Thursday, 29 January 2009

Is The Gender Pay Gap Real?

Are women really getting paid less than men for doing comparable work, or are we all being blinded by statistics, which as Aaron Lowenstein said are like bikinis. What they reveal is suggestive but what they conceal is vital.

For example, according to the National Statistics website“The gender pay gap (as measured by the median hourly pay excluding overtime of full-time employees) widened between 2007 and 2008.

However, in a recent paper for the Institute of Economic Affairs, Professor John Shackleton, of the University of East London, pointed out that single, widowed or divorced women earn more than their male counterparts, but the pay gap between men and women in families with three children was 19 per cent.

He also states that men earn more money than women because they work longer hours, put in the overtime, go out of their way to seek high pay and promotion and don’t stop working to have families.

Hmmm. So which report (both, I have no doubt based on statistics) is right? An impossible question to answer without ‘stripping off the bikini’ i.e. without looking at the information that was collected, how it was collected, how it was analysed, and what the analysts’ theories were when they began their research.

A huge amount of legistlation dealing with women in the workplace has been passed based on the kind of statistics that say women get paid less than men. And I am sure a lot of the statistical information is correct; and a lot of the legistlation is required.

But having spent 10 years working as a management adviser to hundreds of small, medium and large organisations, I know for a fact that a lot of the legistlation is, as Professor Shackleton states, counterproductive.

I hate to think of the number of employers, male and female, who have looked me in the eye and stated that they will not hire women of a certain age and stage in life, because they are likely to want to have families; thereby costing the company more than other employees.

Tuesday, 20 January 2009

Female Negotiation Fears

Are women afraid of negotiating? Do they see it as an unfeminine activity?
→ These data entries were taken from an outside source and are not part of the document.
(* ===== verification/BuddyChunks.v ===== *)
(** * mqfs: free space as maximal chunks

    What the buddy bitmaps stand for, without the bitmaps: the free clusters of
    a group are a function [f]; the chunk [i] of order [o] is the [2^o] clusters
    from [i * 2^o] on.  A free cluster is in exactly one free chunk that no
    larger free chunk contains. *)

From S2P Require Import Prelude.

(** ** Counting *)

Definition cnt (p : Z -> bool) (m : Z) : Z := Z.of_nat (length (base.filter (fun i => p i = true) (seqZ 0 m))).

Lemma cnt_ext p q m : (forall i, 0 <= i < m -> p i = q i) -> cnt p m = cnt q m.
Proof.
  intros E. unfold cnt. do 2 f_equal. apply list_filter_ext. intros i Hi%elem_of_seqZ. rewrite E by lia. done.
Qed.


Lemma cnt_split p m j : 0 <= j < m -> cnt p m = cnt p j + Z.b2z (p j) + Z.of_nat (length (base.filter (fun i => p i = true) (seqZ (j + 1) (m - j - 1)))).
Proof.
  intros Hj. unfold cnt. replace m with (j + (m - j)) at 1 by lia. rewrite seqZ_app by lia. rewrite (seqZ_cons (0 + j)) by lia.
  rewrite filter_app, length_app, filter_cons. replace (Z.succ (0 + j)) with (j + 1) by lia. replace (Z.pred (m - j)) with (m - j - 1) by lia.
  replace (0 + j) with j by lia. destruct (p j); [rewrite decide_True by done|rewrite decide_False by done]; cbn [length Z.b2z]; lia.
Qed.

(** One value changes. *)
Lemma cnt_upd p q m j : 0 <= j < m -> (forall i, 0 <= i < m -> i <> j -> p i = q i) -> cnt p m = cnt q m + Z.b2z (p j) - Z.b2z (q j).
Proof.
  intros Hj E. rewrite (cnt_split p m j Hj), (cnt_split q m j Hj). rewrite (cnt_ext p q j) by (intros i Hi; apply E; lia).
  assert (Hr : base.filter (fun i => p i = true) (seqZ (j + 1) (m - j - 1)) = base.filter (fun i => q i = true) (seqZ (j + 1) (m - j - 1))).
  { apply list_filter_ext. intros i Hi%elem_of_seqZ. rewrite E by lia. done. }
  rewrite Hr. lia.
Qed.

(** A range of values changes. *)
Lemma cnt_range p q m a b :
  0 <= a -> a <= b -> b <= m -> (forall i, 0 <= i < m -> ~ (a <= i < b) -> p i = q i) -> (forall i, a <= i < b -> p i = true /\ q i = false) ->
  cnt p m = cnt q m + (b - a).
Proof.
  intros Ha Hab Hb. replace b with (a + Z.of_nat (Z.to_nat (b - a))) in * by lia. generalize dependent (Z.to_nat (b - a)). clear b.
  intros d _ Hd. revert p Hd. induction d as [|d IH]; intros p Hd E Hr.
  { rewrite (cnt_ext p q) by (intros i Hi; apply E; lia). lia. }
  set (p' := fun i => if i =? a + Z.of_nat d then false else p i).
  rewrite (cnt_upd p p' m (a + Z.of_nat d)); [|lia|intros i Hi Hne; unfold p'; by rewrite (proj2 (Z.eqb_neq _ _))].
  unfold p' at 2. rewrite Z.eqb_refl. destruct (Hr (a + Z.of_nat d) ltac:(lia)) as [-> Hq]. rewrite (IH p'); [cbn; lia|lia| |].
  - intros i Hi Hn. unfold p'. destruct (Z.eqb_spec i (a + Z.of_nat d)) as [->|Hne]; [done|]. apply E; lia.
  - intros i Hi. unfold p'. rewrite (proj2 (Z.eqb_neq _ _)) by lia. apply Hr. lia.
Qed.

Lemma cnt_pos p m : 0 < cnt p m <-> exists i, 0 <= i < m /\ p i = true.
Proof.
  unfold cnt. split.
  - intros Hl. destruct (base.filter _ _) as [|i l] eqn:E; [done|]. assert (Hi : i ∈ base.filter (fun i => p i = true) (seqZ 0 m)) by (rewrite E; left).
    apply list_elem_of_filter in Hi as [Hp Hi%elem_of_seqZ]. exists i. split; [lia|done].
  - intros (i & Hi & Hp). assert (Hin : i ∈ base.filter (fun i => p i = true) (seqZ 0 m)) by (apply list_elem_of_filter; split; [done|apply elem_of_seqZ; lia]).
    destruct (base.filter _ _); [by apply elem_of_nil in Hin|cbn; lia].
Qed.

Lemma cnt_bound p m : 0 <= m -> 0 <= cnt p m <= m.
Proof. intros Hm. unfold cnt. pose proof (length_filter (fun i => p i = true) (seqZ 0 m)) as Hl. rewrite length_seqZ in Hl. lia. Qed.

(** ** Chunks *)

Lemma div_pow_succ b o : 0 <= o -> b / 2 ^ o / 2 = b / 2 ^ (o + 1).
Proof. intros Ho. rewrite Z.div_div by lia. by rewrite Z.pow_add_r by lia. Qed.

Lemma div_pow_add b o d : 0 <= o -> 0 <= d -> b / 2 ^ o / 2 ^ d = b / 2 ^ (o + d).
Proof. intros Ho Hd. rewrite Z.div_div by lia. by rewrite Z.pow_add_r by lia. Qed.

(** Cluster [b] is in chunk [i] of order [o]. *)
Lemma in_chunk b o i : 0 <= o -> i * 2 ^ o <= b < (i + 1) * 2 ^ o <-> b / 2 ^ o = i.
Proof.
  intros Ho. pose proof (Z.pow_pos_nonneg 2 o ltac:(lia) Ho) as Hp. split.
  - intros Hb. symmetry. apply Z.div_unique with (b - i * 2 ^ o); lia.
  - intros <-. pose proof (Z.mul_div_le b _ Hp). pose proof (Z.mul_succ_div_gt b _ Hp). lia.
Qed.

Definition allfree (f : Z -> bool) (o i : Z) : bool := forallb f (seqZ (i * 2 ^ o) (2 ^ o)).

Lemma allfree_spec f o i : 0 <= o -> allfree f o i = true <-> forall b, b / 2 ^ o = i -> f b = true.
Proof.
  intros Ho. unfold allfree. rewrite forallb_forall. split.
  - intros H b Hb. apply H, list_elem_of_In, elem_of_seqZ. apply in_chunk in Hb; [lia|done].
  - intros H b Hb. apply H. apply list_elem_of_In, elem_of_seqZ in Hb. apply in_chunk; lia.
Qed.

Lemma allfree_false f o i : 0 <= o -> allfree f o i = false <-> exists b, b / 2 ^ o = i /\ f b = false.
Proof.
  intros Ho. split.
  - intros H. unfold allfree in H. assert (Hex : exists b, b ∈ seqZ (i * 2 ^ o) (2 ^ o) /\ f b = false).
    { revert H. induction (seqZ (i * 2 ^ o) (2 ^ o)) as [|x l IH]; cbn; [done|]. destruct (f x) eqn:E; cbn; [|intros _; exists x; split; [left|done]].
      intros (b & Hb & Hf)%IH. exists b. split; [by right|done]. }
    destruct Hex as (b & Hb%elem_of_seqZ & Hf). exists b. split; [apply in_chunk; lia|done].
  - intros (b & Hb & Hf). apply not_true_iff_false. intros H. rewrite allfree_spec in H by done. rewrite H in Hf by done. done.
Qed.
Lemma mb_inv_ext f f' e : (forall b, f b = f' b) -> mb_inv f e -> mb_inv f' e.
Proof.
  intros E [I1 I2 I3 I4 I5 I6]. split.
  - intros b Hb. apply I1. by rewrite E.
  - eapply pieces_ext; [exact I2|done|]. intros o i Ho _. by apply chunk_ext; [lia|].
  - rewrite I3. by apply cnt_ext.
  - rewrite I4. apply cnt_ext. intros i _. unfold run_start. by rewrite !E.
  - split; [apply I5|]. intros b Hb. apply I5. by rewrite E.
  - assert (Ek : forall o, 0 <= o -> piece_counts (chunk f') o = piece_counts (chunk f) o) by (intros o Ho; apply cnt_ext; intros i _; symmetry; by apply chunk_ext).
    destruct I6 as (L1 & L2 & L3). split_and!; [lia|lia|intros Hl; rewrite Ek by done; by apply L2|intros o Ho Ho0; rewrite Ek by done; by apply L3].
Qed.

Lemma mb_inv_ok f e : mb_inv f e -> mb_ok e /\ forall b, free_at e b = f b.
Proof using G.
  intros I. assert (E : forall b, free_at e b = f b) by (intros b; apply mb_inv_free; apply I). split; [|done]. eapply mb_inv_ext; [|exact I]. done.
Qed.

(** ** Freeing *)

(** The orders below [o] are those of [f'] already. *)
Definition mix (f f' : Z -> bool) (o : Z) : Z -> Z -> bool := fun o' i => if o' <? o then chunk f' o' i else chunk f o' i.

Lemma row_upd (q : Z -> Z -> bool) o i v o' : upd2 q o i v o' = if o' =? o then <[i := v]> (q o) else q o'.
Proof. unfold upd2. apply fn_upd. Qed.

Lemma adjust_ok f q e o bit side (Q : Z -> ext4_buddy -> Prop) :
  pieces f q e -> 1 <= o -> valid sbi o bit -> valid sbi o (bit + side) -> q o bit = false ->
  (forall e', (if q o (bit + side) then pieces f (upd2 q o (bit + side) false) e' else pieces f (upd2 q o bit true) e') -> stats e' = stats e ->
     Q (if q o (bit + side) then bit + side else bit - side) e') ->
  runs (adjust o bit (addr_of sbi o) side) e Q.
Proof using G.
  intros V Ho Hv Hv' Hq HQ. assert (Ho0 : (o =? 0) = false) by (apply Z.eqb_neq; lia). pose proof (proj1 Hv) as Hor. unfold adjust, mb_buddy_adjust_border.
  rstep. rstep. eapply (test_ok sbi); [exact V|done|]. rewrite piece_bits_eq by lia.
  destruct (q o (bit + side)) eqn:E; cbn [negb]; rstep.
  - eapply (set_ok sbi); [exact V|done|]. intros e1 V1 S1. apply runs_ret. cbn [fst snd]. rstep. eapply (add_counter_ok sbi); [exact V1|done|]. intros e2 V2 S2. apply runs_ret, HQ; [|congruence].
    apply (pieces_upd f q o _ false (-1)) in V2; [by rewrite Ho0 in V2|done|by rewrite E].
  - eapply (clear_ok sbi); [exact V|done|]. intros e1 V1 S1. apply runs_ret. cbn [fst snd]. rstep. eapply (add_counter_ok sbi); [exact V1|done|]. intros e2 V2 S2. apply runs_ret, HQ; [|congruence].
    apply (pieces_upd f q o _ true 1) in V2; [by rewrite Ho0 in V2|done|by rewrite Hq].
Qed.
(* ===== verification/BuddyUse.v ===== *)
(** * mqfs: [mb_mark_used]: the free chunks are taken apart

    The loop walks over the range; [used f a s] is what is free when it has come
    from [a] to [s]. A piece that does not meet the rest of the range is maximal
    for what will be free at the end.  [mb_find_extent] finds the free run from a
    cluster on. *)

From S2P Require Import Prelude BlockGroup Buddy BuddyChunks BuddyBits BuddyFacts BuddyGenerate.

Definition used (f : Z -> bool) (a s : Z) : Z -> bool := fun b => f b && negb ((a <=? b) && (b <? s)).

Lemma used_true f a s b : used f a s b = true <-> f b = true /\ ~ (a <= b < s).
Proof. unfold used. rewrite andb_true_iff, negb_true_iff, andb_false_iff, Z.leb_gt, Z.ltb_ge. intuition lia. Qed.

Section use.
Context (sbi : ext4_sb_info) {G : mb_geo sbi} (bd_group : Z).
#[local] Abbreviation bits := (s_blocksize_bits sbi).
#[local] Abbreviation n := (s_blocksize_bits sbi + 3).
#[local] Abbreviation top := (s_blocksize_bits sbi + 1).
#[local] Abbreviation chunk := (chunk (s_blocksize_bits sbi + 1)).
#[local] Abbreviation part := (part (s_blocksize_bits sbi + 1)).

Lemma part_ext g g' q : (forall b, g b = g' b) -> part g q -> part g' q.
Proof.
  intros E [P1 P2 P3]. split; [|done|intros b Hb; apply P3; by rewrite E]. intros o i Ho Hq. rewrite <- (allfree_ext g g') by (done || lia). by apply P1.
Qed.

(** The pieces while the range from [a] to [z] is taken, from [s] on. *)
Record taking (f : Z -> bool) (a z s : Z) (f0 : Z -> bool) (q : Z -> Z -> bool) : Prop := mk_taking {
  tk_part : part (used f a s) q;
  tk_max o i : 0 <= o < top -> q o i = true -> (forall b, s <= b < z -> b / 2 ^ o <> i) -> allfree (used f a z) (o + 1) (i / 2) = false;
  tk_bits b : 0 <= b < 2 ^ n -> ~ (a <= b < z) -> f0 b = f b;
}.

Lemma taking_start f a z : taking f a z a f (chunk f).
Proof using G.
  pose proof (orders sbi) as Hord. split; [|intros o i Ho Hq _|done].
  - apply (part_ext f); [|by apply (part_chunk n)]. intros b. apply eq_true_iff_eq. rewrite used_true. intuition lia.
  - apply not_true_iff_false. intros Hc. apply andb_true_iff in Hq as [_ Hq]. rewrite (proj2 (Z.eqb_neq o _)) in Hq by lia. cbn in Hq.
    rewrite (allfree_mono (used f a z) f) in Hq; [done|lia| |done]. intros b [Hb _]%used_true. done.
Qed.

(** The piece with cluster [s]. *)
Lemma taking_piece f a z s f0 q : taking f a z s f0 q -> f s = true -> exists o, 0 <= o <= top /\ q o (s / 2 ^ o) = true.
Proof. intros T Hs. apply (pa_all _ _ _ (tk_part _ _ _ _ _ _ T)). apply used_true. split; [done|lia]. Qed.

Lemma taking_use f a z s f0 q o :
  taking f a z s f0 q -> a <= s -> 0 <= o <= top -> s / 2 ^ o * 2 ^ o = s -> s + 2 ^ o <= z -> q o (s / 2 ^ o) = true ->
  taking f a z (s + 2 ^ o) (if o =? 0 then <[s / 2 ^ o := false]> f0 else f0) (upd2 q o (s / 2 ^ o) false).
Proof.
  intros [T1 T2 T3] Ha Ho Es Hz Hq. pose proof (Z.pow_pos_nonneg 2 o ltac:(lia) ltac:(lia)) as Hp. set (k := s / 2 ^ o) in *.
  assert (Hin : forall b, b / 2 ^ o = k <-> s <= b < s + 2 ^ o) by (intros b; rewrite <- (in_chunk b o k) by lia; lia). split.
  - eapply part_ext; [|by apply (part_use _ (used f a s))]. intros b. apply eq_true_iff_eq. unfold minus. rewrite andb_true_iff, !used_true, negb_true_iff, Z.eqb_neq, Hin. intuition lia.
  - intros o' i Ho' Hi Hb. rewrite upd2_eq in Hi. destruct ((o' =? o) && (i =? k)) eqn:Ed; [done|]. apply (T2 o' i Ho' Hi). intros b Hbr Ebi.
    destruct (Z.lt_ge_cases b (s + 2 ^ o)); [|by apply (Hb b); [lia|]]. assert (Ebk : b / 2 ^ o = k) by (apply Hin; lia).
    assert (o' = o) as -> by (apply (pa_one _ _ _ T1 _ _ b); [lia|lia|by rewrite Ebi|by rewrite Ebk]). rewrite Ebk in Ebi. subst i. by rewrite !Z.eqb_refl in Ed.
  - intros b Hb Hne. destruct (Z.eqb_spec o 0) as [->|]; [|by apply T3]. rewrite fn_upd. destruct (Z.eqb_spec b k) as [->|]; [|by apply T3].
    exfalso. apply Hne. change (2 ^ 0) with 1 in *. lia.
Qed.

Lemma taking_split f a z s f0 q o :
  taking f a z s f0 q -> a <= s < z -> 1 <= o <= top -> q o (s / 2 ^ o) = true ->
  taking f a z s (if o - 1 =? 0 then <[2 * (s / 2 ^ o) + 1 := true]> (<[2 * (s / 2 ^ o) := true]> f0) else f0) (halves q o (s / 2 ^ o)).
Proof using G.
  intros [T1 T2 T3] Hs Ho Hq. pose proof (orders sbi) as Hord. set (k := s / 2 ^ o) in *. split.
  - by apply (part_split top).
  - intros o' i Ho' [[-> Hi]|[Hi _]]%halves_eq Hb; [|by apply T2]. replace (o - 1 + 1) with o by lia. rewrite Hi. apply allfree_false; [lia|].
    exists s. split; [done|]. apply not_true_iff_false. rewrite used_true. lia.
  - intros b Hb Hne. destruct (Z.eqb_spec (o - 1) 0) as [E|]; [|by apply T3]. assert (o = 1) as -> by lia. change (2 ^ 1) with 2 in *.
    assert (Hf : b / 2 = k -> f b = true).
    { intros Eb. pose proof (pa_free _ _ _ T1 1 k ltac:(lia) Hq) as Hall. rewrite allfree_spec in Hall by lia. specialize (Hall b). change (2 ^ 1) with 2 in Hall.
      by apply Hall, used_true in Eb as [? _]. }
    rewrite !fn_upd. destruct (Z.eqb_spec b (2 * k + 1)) as [->|]; [symmetry; apply Hf; Z.to_euclidean_division_equations; lia|].
    destruct (Z.eqb_spec b (2 * k)) as [->|]; [symmetry; apply Hf; Z.to_euclidean_division_equations; lia|]. by apply T3.
Qed.

Lemma taking_end f a z f0 q o i : taking f a z z f0 q -> 0 <= o <= top -> q o i = chunk (used f a z) o i.
Proof using G. intros [T1 T2 _] Ho. pose proof (orders sbi) as Hord. apply (part_max top); [done| |done]. intros o' j Ho' Hq. apply T2; [done|done|lia]. Qed.

(** The piece of a cluster is the one the search by orders finds. *)
Lemma order_of_piece f a z s f0 q w r b :
  taking f a z s f0 q -> 0 <= w <= top -> q w (b / 2 ^ w) = true -> order_of sbi (piece_bits f0 q) b r -> r = w.
Proof.
  intros T Hw Hq [Hlow [->|[Hr Hc]]].
  - destruct (Z.eq_dec w 0) as [->|]; [done|]. specialize (Hlow w ltac:(lia) (or_introl eq_refl)). rewrite piece_bits_eq in Hlow by done. congruence.
  - rewrite piece_bits_eq in Hc by lia. apply (pa_one _ _ _ (tk_part _ _ _ _ _ _ T) _ _ b); [lia|done|done|done].
Qed.

Lemma counts_upd q o i v : valid sbi o i -> piece_counts sbi (upd2 q o i v) o = piece_counts sbi q o + Z.b2z v - Z.b2z (q o i).
Proof. intros [Ho Hi]. unfold piece_counts. rewrite (cnt_upd (upd2 q o i v o) (q o) _ i); [by rewrite upd2_hit|done|]. intros j _ Hj. by rewrite upd2_miss by lia. Qed.
Lemma measure_ok s g e ex (Q : unit -> mb_alloc -> Prop) :
  grp s g e -> mb_ok sbi e -> ctx_ok (length (al_groups s)) (al_ac s) -> ac_status (al_ac s) = AC_STATUS_CONTINUE ->
  fe_group ex = g -> 0 <= fe_start ex -> 0 < fe_len ex -> fe_start ex + fe_len ex <= clusters -> (forall x, fe_start ex <= x < fe_start ex + fe_len ex -> free_at e x = true) ->
  (forall s', scan_post s g e s' -> progress s' -> Q tt s') -> runs (ext4_mb_measure_extent sbi tun ex g) s Q.
Proof using G Hscan.
  intros Hg Hok C Hst E1 E2 E3 E4 Hfree HQ. pose proof (not_found _ _ C) as Hnf. pose proof C as [C1 C2 C3 C4 C5]. pose proof Hg as [Hg0 Hgl%lookup_lt_Some].
  unfold ext4_mb_measure_extent. rstep. apply runs_check; [by apply Z.ltb_lt|]. rstep. apply runs_check; [apply Z.leb_le; lia|]. rstep. apply runs_check; [apply Z.ltb_lt; lia|].
  rstep. apply runs_gets. rstep. apply runs_check; [by apply Z.eqb_eq|]. rstep. apply runs_modify. cbn [id]. cbv zeta. set (s1 := s <| al_ac ::= _ |>).
  assert (Htake : runs (take_extent sbi g ex) s1 Q).
  { eapply (take_extent_ok s1 g e); [done|done|done|done|done|done|done|done|]. intros s' P F _ _. apply HQ; [|by left]. destruct P as (R & L & T). split_and!; [by rewrite R; destruct s as [[] ? ? ? ? ? ?]|done|].
    left. destruct T as [T|(_ & C' & _)]; [done|]. by apply not_found in C'. }
  destruct (has_flag _ _) eqn:Efl; [done|]. destruct (fe_len ex =? _); [done|].
  assert (K1 : forall b, b = ac_b_ex (al_ac s) /\ 0 < fe_len b \/ b = ex -> kept s g e (s1 <| al_ac ::= fun a => a <| ac_b_ex := b |> |>)).
  { intros b Hb. unfold s1. destruct s as [[? b0 ? ? fd ? ? ? ? ? ?] ? ? ? ? ? ?]. cbn in *. assert (0 < fe_len b) by (destruct Hb as [[-> ?]| ->]; lia).
    split_and!; [done| |destruct Hb as [[-> _]| ->]; [by left|right; cbn; split_and!; [done|lia|done|apply Hfree; lia]]]. split; cbn; [done|lia| |split; [apply Z.mod_pos_bound; done|done]|by left].
    intros _. destruct Hb as [[-> _]| ->]; [by apply C3|lia]. }
  assert (Hset : forall b, b = ac_b_ex (al_ac s) /\ 0 < fe_len b \/ b = ex -> let s2 := s1 <| al_ac ::= fun a => a <| ac_b_ex := b |> |> in
    Q tt s2 /\ runs (ext4_mb_check_limits sbi tun g false) s2 Q).
  { intros b Hb s2. pose proof (K1 b Hb) as K. assert (Hp : progress s2) by (right; unfold s2, s1; cbn; destruct Hb as [[-> ?]| ->]; done).
    split; [apply HQ; [|done]; split_and!; [unfold s2, s1; by destruct s as [[] ? ? ? ? ? ?]|done|by right]|].
    eapply (check_limits_ok s2 g e); [done|done|destruct K as (_ & K & _); exact K|]. intros s' P Hpp. apply HQ; [|by apply Hpp]. eapply (scan_trans s s2); [unfold s2, s1; by destruct s as [[] ? ? ? ? ? ?]|done|done|done]. }
  assert (Eid : s1 = s1 <| al_ac ::= fun a => a <| ac_b_ex := ac_b_ex (al_ac s) |> |>) by (unfold s1; by destruct s as [[] ? ? ? ? ? ?]).
  destruct (Z.eqb_spec (fe_len (ac_b_ex (al_ac s))) 0) as [|Hb0]; [apply runs_modify; by apply (Hset ex (or_intror eq_refl))|].
  assert (Hnew : runs (ext4_mb_check_limits sbi tun g false) (s1 <| al_ac ::= fun a => a <| ac_b_ex := ex |> |>) Q) by (by apply (Hset ex (or_intror eq_refl))).
  assert (Hold : runs (ext4_mb_check_limits sbi tun g false) s1 Q) by (rewrite Eid; assert (Hp : 0 < fe_len (ac_b_ex (al_ac s))) by lia; by apply (Hset (ac_b_ex (al_ac s)) (or_introl (conj eq_refl Hp)))).
  rstep. destruct (_ <? _); [destruct (_ <? _); [by apply runs_modify|by apply runs_ret]|]. destruct (_ <? _); [|by apply runs_ret]. destruct (_ <? _); [by apply runs_modify|by apply runs_ret].
Qed.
Do they see it as something they cannot be bothered to do, or are they just not very good at it.

Whatever the reason, it seems women do not use negotiation as often or as well as men and as a result they lose out.

For example, it is generally agreed that many women are paid less than men doing comparable work.

The credit crunch is seeing far more full time women than men being made redundant.

Women end up taking the majority of the responsibility for the home and family while still working.

All of these areas could be dramatically improved if women learned to negotiate really well, But 81 years after women got the vote in UK, the communicating sex still does not negotiate to our advantage.

Monday, 19 January 2009

Stealing our Children's Birthright

Negotiation is a core part of the way everyone, of whatever age, operates. From our first breath to our last the success of our relationships depends on our ability to negotiate well.

So why are we not taught how to negotiate right from the start? Why are we not drilled with the skills at home, at nursery, primary & secondary school, college and university so that they become as natural as breathing from a very early age?

Wherever children do learn the basics of negotiation, it is as a result of watching others. Adults teach by example, without even realising they are doing so, and many of the lessons passed on this way are truly dreadful.

We work hard at teaching a child to talk. We then send it to school for years so that it can learn to read and write. But where, and in what cultures do we teach a child to listen?

How many children, young people, or even adults do you know who have been taught Spanish, Japanese, French or whatever for years at school, but have never been taught how to translate body language when they need to?

How many of your acquaintances are capable of thinking themselves into another’s shoes and working out what that other person needs from their interaction?

And how many people do you know who regularly work out life plans and goals, and use goal setting to increase their chances of success?

None of these things are inbuilt instincts, traits or talents. They are all skills, they need to be taught and they can all be improved with time and practice.

But evidently we don’t think it is worth while to teach our children these skills which could make such a difference to their lives.